(* ===== verification/EventLoopSafety.v ===== *)
(** * What the event loop guarantees

    For a loop constructed on an open listening socket, after any number of
    rounds of [run], with any service that keeps its promises. *)

From S2P Require Import Prelude Endian Kernel SimKernel Frame FrameDecoder.
From S2P Require Import FrameWriteBuffer Raii Socket Epoll EventFd NonBlocking Processing.
From S2P Require Import Connection BoundedQueue ThreadPool Dispatcher Service Scheduled.
From S2P Require Import EventLoop Streams EventLoopInvariant EventLoopReturns.

Section Start.
Context `{Host} {K D : Type} {KO : Kernel K} {KV : KernelView K} {KL : KernelLaws K}.
Context {SO : Service K D} {SL : ServiceLaws K D}.

(** ** The start *)

Lemma make_epoll_spec k k' e :
  make_epoll k = (k', e) -> Epoll.valid e = true ->
  ~ is_open (view k) (Epoll.fd e) /\
  view k' = set_flags (Epoll.fd e) 0 (set_interest (Epoll.fd e) ∅ (view k)).
Proof.
  unfold make_epoll, Epoll.valid, Epoll.fd. destruct (sys_epoll_create1 k _) as [k1 r] eqn:Ec.
  apply epoll_create_law in Ec. intros E; simplify_eq; simpl. intros Hv.
  inversion Ec; subst; done.
Qed.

> [Exercise]: Return an exact copy of the listing.

> [Expected answer]:
(* ===== verification/EventLoopSafety.v ===== *)
(** * What the event loop guarantees

    For a loop constructed on an open listening socket, after any number of
    rounds of [run], with any service that keeps its promises. *)

From S2P Require Import Prelude Endian Kernel SimKernel Frame FrameDecoder.
From S2P Require Import FrameWriteBuffer Raii Socket Epoll EventFd NonBlocking Processing.
From S2P Require Import Connection BoundedQueue ThreadPool Dispatcher Service Scheduled.
From S2P Require Import EventLoop Streams EventLoopInvariant EventLoopReturns.

Section Start.
Context `{Host} {K D : Type} {KO : Kernel K} {KV : KernelView K} {KL : KernelLaws K}.
Context {SO : Service K D} {SL : ServiceLaws K D}.

(** ** The start *)

Lemma make_epoll_spec k k' e :
  make_epoll k = (k', e) -> Epoll.valid e = true ->
  ~ is_open (view k) (Epoll.fd e) /\
  view k' = set_flags (Epoll.fd e) 0 (set_interest (Epoll.fd e) ∅ (view k)).
Proof.
  unfold make_epoll, Epoll.valid, Epoll.fd. destruct (sys_epoll_create1 k _) as [k1 r] eqn:Ec.
  apply epoll_create_law in Ec. intros E; simplify_eq; simpl. intros Hv.
  inversion Ec; subst; done.
Qed.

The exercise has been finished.